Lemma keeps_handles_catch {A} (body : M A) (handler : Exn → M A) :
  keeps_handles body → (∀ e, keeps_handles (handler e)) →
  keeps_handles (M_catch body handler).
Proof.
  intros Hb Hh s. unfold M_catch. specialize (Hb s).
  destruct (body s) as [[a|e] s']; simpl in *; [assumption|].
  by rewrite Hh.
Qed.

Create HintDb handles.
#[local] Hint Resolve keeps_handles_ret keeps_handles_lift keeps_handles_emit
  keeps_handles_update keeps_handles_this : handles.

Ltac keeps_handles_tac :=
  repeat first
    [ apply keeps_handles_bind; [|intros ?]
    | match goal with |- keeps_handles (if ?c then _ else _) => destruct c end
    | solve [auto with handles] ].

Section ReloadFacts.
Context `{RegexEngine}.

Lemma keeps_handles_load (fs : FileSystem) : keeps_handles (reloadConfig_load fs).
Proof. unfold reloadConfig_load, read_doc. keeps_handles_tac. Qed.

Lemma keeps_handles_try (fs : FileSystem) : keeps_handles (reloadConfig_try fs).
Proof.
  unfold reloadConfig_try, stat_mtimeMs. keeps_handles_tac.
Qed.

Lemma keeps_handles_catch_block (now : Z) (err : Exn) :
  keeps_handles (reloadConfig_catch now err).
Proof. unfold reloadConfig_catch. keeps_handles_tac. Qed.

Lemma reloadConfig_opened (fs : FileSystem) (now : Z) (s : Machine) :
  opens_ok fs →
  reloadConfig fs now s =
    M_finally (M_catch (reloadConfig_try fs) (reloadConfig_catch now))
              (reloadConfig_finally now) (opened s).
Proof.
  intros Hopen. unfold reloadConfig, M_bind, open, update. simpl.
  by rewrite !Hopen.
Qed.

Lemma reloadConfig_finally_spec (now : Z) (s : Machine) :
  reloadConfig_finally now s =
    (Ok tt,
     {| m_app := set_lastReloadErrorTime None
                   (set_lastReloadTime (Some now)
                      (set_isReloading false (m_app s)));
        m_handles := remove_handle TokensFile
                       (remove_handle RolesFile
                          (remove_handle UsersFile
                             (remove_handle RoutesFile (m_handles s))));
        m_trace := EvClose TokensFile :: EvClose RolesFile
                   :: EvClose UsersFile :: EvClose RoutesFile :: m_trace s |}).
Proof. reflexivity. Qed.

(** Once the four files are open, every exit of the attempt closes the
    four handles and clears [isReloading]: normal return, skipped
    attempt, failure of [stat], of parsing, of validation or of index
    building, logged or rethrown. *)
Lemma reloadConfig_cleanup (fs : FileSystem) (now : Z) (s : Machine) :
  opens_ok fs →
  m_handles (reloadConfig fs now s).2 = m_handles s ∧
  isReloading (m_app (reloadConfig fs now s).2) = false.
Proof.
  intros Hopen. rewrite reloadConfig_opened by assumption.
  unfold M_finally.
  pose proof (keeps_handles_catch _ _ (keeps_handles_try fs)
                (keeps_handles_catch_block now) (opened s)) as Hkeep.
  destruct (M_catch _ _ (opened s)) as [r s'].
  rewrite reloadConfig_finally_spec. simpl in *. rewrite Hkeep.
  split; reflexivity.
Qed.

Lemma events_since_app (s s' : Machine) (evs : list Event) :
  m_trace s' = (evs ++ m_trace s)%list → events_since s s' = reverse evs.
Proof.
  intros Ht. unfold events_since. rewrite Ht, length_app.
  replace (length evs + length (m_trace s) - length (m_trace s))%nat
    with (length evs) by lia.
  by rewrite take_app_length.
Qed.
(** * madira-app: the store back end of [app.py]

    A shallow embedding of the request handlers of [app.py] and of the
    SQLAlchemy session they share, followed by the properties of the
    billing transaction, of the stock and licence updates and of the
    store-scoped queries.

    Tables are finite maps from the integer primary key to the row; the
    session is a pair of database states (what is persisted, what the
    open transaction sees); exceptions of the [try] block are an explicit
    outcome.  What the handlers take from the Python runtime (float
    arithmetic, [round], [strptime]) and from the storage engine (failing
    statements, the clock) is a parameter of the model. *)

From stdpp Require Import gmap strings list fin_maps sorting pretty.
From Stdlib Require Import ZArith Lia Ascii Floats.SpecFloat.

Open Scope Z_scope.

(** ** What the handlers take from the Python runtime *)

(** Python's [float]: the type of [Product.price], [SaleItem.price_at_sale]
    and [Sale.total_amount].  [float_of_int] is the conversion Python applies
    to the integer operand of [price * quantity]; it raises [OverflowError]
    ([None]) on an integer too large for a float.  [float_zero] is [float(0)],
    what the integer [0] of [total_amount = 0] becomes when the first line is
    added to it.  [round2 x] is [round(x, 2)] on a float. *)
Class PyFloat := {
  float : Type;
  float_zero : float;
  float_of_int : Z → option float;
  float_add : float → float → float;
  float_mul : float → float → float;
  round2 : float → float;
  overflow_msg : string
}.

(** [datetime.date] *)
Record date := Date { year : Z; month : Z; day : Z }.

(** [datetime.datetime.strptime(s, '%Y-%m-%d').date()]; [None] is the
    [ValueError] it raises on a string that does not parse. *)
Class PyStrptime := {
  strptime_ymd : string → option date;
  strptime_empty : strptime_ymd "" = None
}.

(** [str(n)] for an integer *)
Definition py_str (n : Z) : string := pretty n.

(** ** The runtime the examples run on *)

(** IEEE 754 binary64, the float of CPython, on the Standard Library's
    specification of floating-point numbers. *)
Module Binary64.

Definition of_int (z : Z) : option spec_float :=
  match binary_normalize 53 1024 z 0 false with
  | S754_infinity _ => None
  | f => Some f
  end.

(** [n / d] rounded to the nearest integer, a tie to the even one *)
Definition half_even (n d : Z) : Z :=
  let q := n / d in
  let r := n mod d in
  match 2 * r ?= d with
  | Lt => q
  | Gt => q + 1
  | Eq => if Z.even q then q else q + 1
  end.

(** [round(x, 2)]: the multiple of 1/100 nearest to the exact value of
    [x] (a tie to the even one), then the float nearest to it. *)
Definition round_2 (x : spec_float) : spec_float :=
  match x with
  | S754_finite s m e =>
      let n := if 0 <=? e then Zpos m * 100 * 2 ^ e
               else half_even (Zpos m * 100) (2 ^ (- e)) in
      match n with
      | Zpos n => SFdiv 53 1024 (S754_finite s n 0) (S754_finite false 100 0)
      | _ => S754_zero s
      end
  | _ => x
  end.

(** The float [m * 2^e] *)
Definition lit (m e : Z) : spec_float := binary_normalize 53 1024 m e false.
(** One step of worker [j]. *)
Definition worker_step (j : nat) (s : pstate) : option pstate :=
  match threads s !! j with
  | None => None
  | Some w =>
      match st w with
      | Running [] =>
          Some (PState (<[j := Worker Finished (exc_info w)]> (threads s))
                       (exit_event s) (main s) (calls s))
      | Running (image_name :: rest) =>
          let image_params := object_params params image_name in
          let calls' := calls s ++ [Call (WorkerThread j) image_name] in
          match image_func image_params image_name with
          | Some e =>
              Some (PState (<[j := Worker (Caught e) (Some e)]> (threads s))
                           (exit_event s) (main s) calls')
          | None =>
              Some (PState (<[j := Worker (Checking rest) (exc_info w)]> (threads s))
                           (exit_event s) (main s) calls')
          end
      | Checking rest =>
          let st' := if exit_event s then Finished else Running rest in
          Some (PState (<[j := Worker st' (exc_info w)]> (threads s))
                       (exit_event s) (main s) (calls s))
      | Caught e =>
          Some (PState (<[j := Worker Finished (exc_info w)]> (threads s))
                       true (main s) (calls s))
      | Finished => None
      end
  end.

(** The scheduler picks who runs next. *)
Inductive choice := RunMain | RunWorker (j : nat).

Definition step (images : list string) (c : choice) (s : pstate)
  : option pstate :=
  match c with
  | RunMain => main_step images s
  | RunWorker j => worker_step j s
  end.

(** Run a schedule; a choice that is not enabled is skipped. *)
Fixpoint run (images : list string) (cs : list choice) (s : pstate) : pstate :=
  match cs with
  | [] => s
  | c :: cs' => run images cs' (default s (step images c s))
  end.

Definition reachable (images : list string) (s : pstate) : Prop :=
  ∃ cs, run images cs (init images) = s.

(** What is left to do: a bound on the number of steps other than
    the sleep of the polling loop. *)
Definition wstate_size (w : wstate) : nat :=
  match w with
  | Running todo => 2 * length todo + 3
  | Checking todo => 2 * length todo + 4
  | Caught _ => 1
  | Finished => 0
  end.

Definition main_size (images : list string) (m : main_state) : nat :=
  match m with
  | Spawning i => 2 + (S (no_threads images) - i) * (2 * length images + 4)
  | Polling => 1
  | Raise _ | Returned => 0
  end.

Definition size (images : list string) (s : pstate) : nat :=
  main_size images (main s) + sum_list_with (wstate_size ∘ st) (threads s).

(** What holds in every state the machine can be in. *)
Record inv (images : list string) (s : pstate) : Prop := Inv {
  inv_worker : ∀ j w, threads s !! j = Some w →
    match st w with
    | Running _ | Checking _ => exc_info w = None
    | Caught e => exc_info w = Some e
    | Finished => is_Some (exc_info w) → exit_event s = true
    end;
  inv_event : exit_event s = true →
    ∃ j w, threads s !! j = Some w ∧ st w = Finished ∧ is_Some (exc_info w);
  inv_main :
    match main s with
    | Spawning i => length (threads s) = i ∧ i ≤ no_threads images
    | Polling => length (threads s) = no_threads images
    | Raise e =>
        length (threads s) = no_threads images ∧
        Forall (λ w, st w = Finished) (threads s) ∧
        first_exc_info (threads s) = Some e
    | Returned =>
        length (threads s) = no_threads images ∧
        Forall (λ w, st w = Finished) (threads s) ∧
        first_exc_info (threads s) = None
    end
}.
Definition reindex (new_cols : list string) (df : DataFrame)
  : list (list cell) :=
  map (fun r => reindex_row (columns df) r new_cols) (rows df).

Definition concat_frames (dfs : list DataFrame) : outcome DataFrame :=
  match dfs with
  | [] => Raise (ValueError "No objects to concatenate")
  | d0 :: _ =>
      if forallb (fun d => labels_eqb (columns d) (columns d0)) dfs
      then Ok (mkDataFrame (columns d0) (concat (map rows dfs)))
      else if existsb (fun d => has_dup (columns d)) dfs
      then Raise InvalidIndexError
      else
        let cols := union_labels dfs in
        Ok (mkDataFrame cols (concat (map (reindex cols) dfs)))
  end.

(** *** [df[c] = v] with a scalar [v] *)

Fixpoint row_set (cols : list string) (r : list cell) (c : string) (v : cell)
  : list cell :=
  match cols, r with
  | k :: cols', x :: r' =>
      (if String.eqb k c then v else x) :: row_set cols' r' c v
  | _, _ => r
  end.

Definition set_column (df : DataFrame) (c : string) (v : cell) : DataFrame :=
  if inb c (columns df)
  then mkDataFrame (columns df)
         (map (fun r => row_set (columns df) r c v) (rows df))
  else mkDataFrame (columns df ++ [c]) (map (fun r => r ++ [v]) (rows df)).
○ ○ ○ ○ ○ ○ ○
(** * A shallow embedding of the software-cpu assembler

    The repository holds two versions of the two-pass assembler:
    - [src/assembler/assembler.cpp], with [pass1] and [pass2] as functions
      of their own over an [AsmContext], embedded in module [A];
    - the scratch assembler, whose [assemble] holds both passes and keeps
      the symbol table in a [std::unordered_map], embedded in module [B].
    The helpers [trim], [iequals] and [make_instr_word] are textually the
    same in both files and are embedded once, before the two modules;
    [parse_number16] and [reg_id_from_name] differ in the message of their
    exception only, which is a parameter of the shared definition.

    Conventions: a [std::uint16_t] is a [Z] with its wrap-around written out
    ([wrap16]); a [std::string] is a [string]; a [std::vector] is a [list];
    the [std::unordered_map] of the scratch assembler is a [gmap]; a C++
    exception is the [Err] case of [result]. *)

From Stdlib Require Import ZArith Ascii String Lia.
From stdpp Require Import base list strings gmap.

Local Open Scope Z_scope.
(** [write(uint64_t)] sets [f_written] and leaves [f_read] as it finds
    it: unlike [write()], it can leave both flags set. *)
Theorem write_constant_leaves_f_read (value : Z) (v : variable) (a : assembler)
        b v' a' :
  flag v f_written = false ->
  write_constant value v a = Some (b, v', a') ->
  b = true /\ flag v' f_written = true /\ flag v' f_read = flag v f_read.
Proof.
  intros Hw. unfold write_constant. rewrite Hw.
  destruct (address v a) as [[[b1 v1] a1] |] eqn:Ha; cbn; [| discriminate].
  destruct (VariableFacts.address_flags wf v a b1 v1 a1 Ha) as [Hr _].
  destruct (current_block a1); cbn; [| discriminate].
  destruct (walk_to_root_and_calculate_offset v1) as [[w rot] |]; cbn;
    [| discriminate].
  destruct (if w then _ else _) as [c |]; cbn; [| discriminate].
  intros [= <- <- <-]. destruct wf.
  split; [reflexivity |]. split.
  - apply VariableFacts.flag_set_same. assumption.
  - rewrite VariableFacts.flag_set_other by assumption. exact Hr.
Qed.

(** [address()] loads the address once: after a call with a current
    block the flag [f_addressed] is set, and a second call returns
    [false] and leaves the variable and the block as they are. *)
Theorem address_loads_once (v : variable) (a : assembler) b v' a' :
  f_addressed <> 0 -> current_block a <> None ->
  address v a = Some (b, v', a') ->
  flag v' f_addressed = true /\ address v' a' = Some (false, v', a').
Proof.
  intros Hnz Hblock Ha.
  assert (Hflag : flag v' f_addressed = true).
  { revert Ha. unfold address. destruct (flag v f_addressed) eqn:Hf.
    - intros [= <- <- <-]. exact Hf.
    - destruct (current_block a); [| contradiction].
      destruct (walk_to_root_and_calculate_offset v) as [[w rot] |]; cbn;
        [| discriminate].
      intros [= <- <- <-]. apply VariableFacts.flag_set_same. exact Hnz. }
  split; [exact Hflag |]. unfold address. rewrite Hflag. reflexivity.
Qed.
○ ○ ○ ○ ○ ○ ○
## TASK TO CARRY OUT
Among the records above, extract exactly the lines from the line with "M A) (handler" to the line with "by rewrite Hh.", both lines included, and leave out the rest.

## TASK OUTPUT
Lemma keeps_handles_catch {A} (body : M A) (handler : Exn → M A) :
  keeps_handles body → (∀ e, keeps_handles (handler e)) →
  keeps_handles (M_catch body handler).
Proof.
  intros Hb Hh s. unfold M_catch. specialize (Hb s).
  destruct (body s) as [[a|e] s']; simpl in *; [assumption|].
  by rewrite Hh.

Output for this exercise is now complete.